Wyoming girds for a fight over Green, Little Snake River water
Awater fight is brewing in the West, and Wyoming water officials want to prepare for it with a study aimed at parsing and defining the states consumption from its Colorado River tributaries.
Anticipating a drier future and either voluntary or imposed restrictions, Wyoming should undertake a conveyance-loss study, Jason Mead, interim director of the Wyoming Water Development Office, told the state Water Development Commission on Oct. 6. The goal, State Engineer Brandon Gebhart told the WWDC, is to have a defensible consumptive-use number to take to the other states, when and if push comes to shove and Colorado River Basin water users face cuts to irrigation, industrial or municipal uses.
When Colorado River Basin water rights were divvied up starting in 1922, officials overestimated the amount of water the system would produce each year and ultimately promised more water to stakeholders than actually existed.

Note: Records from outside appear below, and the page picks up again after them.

(** * OpenDRIVE importer (netimport/NIImporter_OpenDrive.cpp): a shallow embedding

    The development follows the importer phase by phase: identifier helpers,
    the SAX handler's speed entries, geometry concatenation, lane-section
    reshaping, node synthesis, edge emission, lane attributes and the
    flattening of connections across junctions.

    Conventions
    - [double] values are modelled as exact rationals [Q]; comparisons are the
      boolean tests of [QArith] ([Qeq_bool], [Qle_bool]) and rounding is not
      part of the model.
    - [std::string] is [string]; [operator<] on strings is [String.ltb].
    - [std::map<std::string, T>] is [gmap string T], [std::set<Connection>] is
      a [gset] of the four fields its comparison operator inspects.
    - [WRITE_WARNING] appends to an explicit log; [throw ProcessError] is the
      error branch of a sum type. *)

From Stdlib Require Import String Ascii List ZArith QArith Qabs Qround Lqa Lia Bool Sorted.
From Stdlib Require OrderedTypeEx.
From stdpp Require Import gmap strings list pretty.
Import ListNotations.

Local Open Scope string_scope.
Local Open Scope list_scope.

(** ** Identifier helpers *)

Module Ident.

(** [revertID]: [id[0] == '-' ? id.substr(1) : "-" + id].  For the empty
    string [id[0]] is the terminating NUL, hence the second branch. *)
Definition revertID (id : string) : string :=
  match id with
  | String c rest => if Ascii.eqb c "-" then rest else String "-" id
  | EmptyString => String "-" id
  end.

(** [true] when the identifier begins with two minus signs. *)
Definition doubleMinus (id : string) : bool :=
  match id with
  | String c (String d _) => Ascii.eqb c "-" && Ascii.eqb d "-"
  | _ => false
  end.

End Ident.

(** ** Doubles as rationals *)

Module Dbl.

(** Comparisons, [fabs] and [floor] of [double], and the templates [MAX2]
    and [MIN2] of utils/common/StdDefs.h ([a > b ? a : b], [a < b ? a : b]). *)
Definition eqb (a b : Q) : bool := Qeq_bool a b.
Definition ltb (a b : Q) : bool := match (a ?= b)%Q with Lt => true | _ => false end.
Definition leb (a b : Q) : bool := Qle_bool a b.
Definition fabs (a : Q) : Q := Qabs a.
Definition floor (a : Q) : Q := inject_Z (Qfloor a).
Definition MAX2 (a b : Q) : Q := if ltb b a then a else b.
Definition MIN2 (a b : Q) : Q := if ltb a b then a else b.

End Dbl.

(** ** The SAX handler: lane speed entries *)

Module Handler.

(** The element tags the handler keeps on [myElementStack]. *)
Inductive OpenDriveXMLTag : Set :=
| OPENDRIVE_TAG_NOTHING | OPENDRIVE_TAG_HEADER | OPENDRIVE_TAG_ROAD
| OPENDRIVE_TAG_PREDECESSOR | OPENDRIVE_TAG_SUCCESSOR | OPENDRIVE_TAG_GEOMETRY
| OPENDRIVE_TAG_LINE | OPENDRIVE_TAG_SPIRAL | OPENDRIVE_TAG_ARC
| OPENDRIVE_TAG_POLY3 | OPENDRIVE_TAG_PARAMPOLY3 | OPENDRIVE_TAG_LANESECTION
| OPENDRIVE_TAG_LANEOFFSET | OPENDRIVE_TAG_LEFT | OPENDRIVE_TAG_CENTER
| OPENDRIVE_TAG_RIGHT | OPENDRIVE_TAG_LANE | OPENDRIVE_TAG_SIGNAL
| OPENDRIVE_TAG_JUNCTION | OPENDRIVE_TAG_CONNECTION | OPENDRIVE_TAG_LANELINK
| OPENDRIVE_TAG_WIDTH | OPENDRIVE_TAG_SPEED | OPENDRIVE_TAG_ELEVATION
| OPENDRIVE_TAG_GEOREFERENCE | OPENDRIVE_TAG_OBJECT | OPENDRIVE_TAG_REPEAT.

(** The attributes a [speed] element is read for: [max], [sOffset] and the
    optional [unit] ([getOpt] with default [""]). *)
Record SpeedAttrs : Type := {
  attr_max : Q;
  attr_sOffset : Q;
  attr_unit : option string
}.

(** [myElementStack.size() >= 2 && myElementStack[size - 1] == OPENDRIVE_TAG_LANE];
    the stack is kept with its top last, as the vector is. *)
Definition insideLane (stack : list OpenDriveXMLTag) : bool :=
  (2 <=? length stack)%nat &&
  match List.last stack OPENDRIVE_TAG_NOTHING with
  | OPENDRIVE_TAG_LANE => true
  | _ => false
  end.

(** The conversion to m/s of the [OPENDRIVE_TAG_SPEED] case. *)
Definition convertSpeed (speed : Q) (unit : string) : Q :=
  if String.eqb unit "" then speed
  else
    let speed1 := if String.eqb unit "km/h" then (speed / 3.6)%Q else speed in
    let speed2 := if String.eqb unit "mph" then (speed1 * (1.609344 / 3.6))%Q else speed1 in
    speed2.
(** * SeismicMatch: the matched-filter detection engine

    A shallow embedding of [seismic_match/template_matching.py] (class
    [TemplateMatcher]) and the statements of its specification, and of
    what the matcher calls and is called by: [read_bulk_data] and
    [prepare_data_list] of [seismic_match/data_handling.py], [chunks]
    of [seismic_match/common.py], and the grouping and dispatch of
    [scripts/match_templates.py].

    Conventions of the embedding.
    - Python integers whose sign matters are [Z]: [a / b] is the double
      nearest to the quotient, [int] truncates a double towards zero,
      [a % b] is the floored remainder ([Z.modulo]), and both operators
      raise [ZeroDivisionError] on a zero divisor; a negative slice
      bound counts from the end.  Lengths and array indices are [nat].
    - Array samples and correlation values are rationals ([Q]) with exact
      arithmetic.  Rounding, NaN and Inf of the float32 and float64 arrays
      are outside the model (the NaN that the median of an empty array
      returns is [None]); the primitives that are not rational functions,
      and the division whose divisor may be zero, are fields of a
      [backend] and stay abstract in the general statements.
    - Code that can raise returns a [result]; code that also writes
      returns its output next to it. *)

From Stdlib Require Import Ascii String ZArith QArith Qabs Qminmax List Bool Lia Lqa Arith.
From Stdlib Require Import Sorted Permutation.
Import ListNotations.
Open Scope Z_scope.

(** ** Exceptions and results *)

Inductive exn : Type :=
| ZeroDivisionError
| ValueError
| IndexError
| UnboundLocalError
| AttributeError
| OverflowError
| OutOfMemoryError.

Inductive result (A : Type) : Type :=
| Ok (a : A)
| Raise (e : exn).

Arguments Ok {A} a.
Arguments Raise {A} e.

Definition bind {A B : Type} (r : result A) (k : A -> result B) : result B :=
  match r with
  | Ok a => k a
  | Raise e => Raise e
  end.

Notation "x <- r ;; k" := (bind r (fun x => k))
  (at level 61, r at next level, right associativity).

(** ** Python integer arithmetic *)

Module Py.

(** The integer nearest to [p / q] for [q > 0], a tie going to the even
    one. *)
Definition round_half_even (p q : Z) : Z :=
  let f := p / q in
  match 2 * (p mod q) ?= q with
  | Lt => f
  | Eq => if Z.even f then f else f + 1
  | Gt => f + 1
  end.

(** A finite double, as the integer [f_man] times [2 ^ f_exp]; the
    exponent is at least [min_exp]. *)
Record float : Type := {
  f_man : Z;
  f_exp : Z
}.

Definition min_exp : Z := -1074.

(** [p / (q * 2 ^ e)] as a fraction of integers. *)
Definition scale (p q e : Z) : Z * Z :=
  (p * 2 ^ Z.max 0 (- e), q * 2 ^ Z.max 0 e).

(** The exponent [e] at which [p / q] has a mantissa of 53 bits:
    [2^52 <= p / (q * 2^e) < 2^53], for [p, q > 0]. *)
Definition binade (p q : Z) : Z :=
  let e0 := Z.log2 p - Z.log2 q - 52 in
  if fst (scale p q e0) <? 2 ^ 52 * snd (scale p q e0) then e0 - 1 else e0.

(** The double nearest to [p / q] for [p >= 0] and [q > 0]: the mantissa
    is rounded once, at the exponent of the quotient or at the least
    exponent. *)
Definition nearest (p q : Z) : float :=
  let e := Z.max (binade p q) min_exp in
  {| f_man := round_half_even (fst (scale p q e)) (snd (scale p q e));
     f_exp := e |}.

Climate change, drought, shifting weather patterns and a population explosion in the region have exacerbated that initial over-subscription.
Further complicating the picture, the U.S. Bureau of Reclamation the governments Western water agency admits theres an inability to exactly quantify these uses. This has led to various differences of opinion regarding who gets to use how much water, the BOR states in a 2022 accounting of the rivers flows and uses.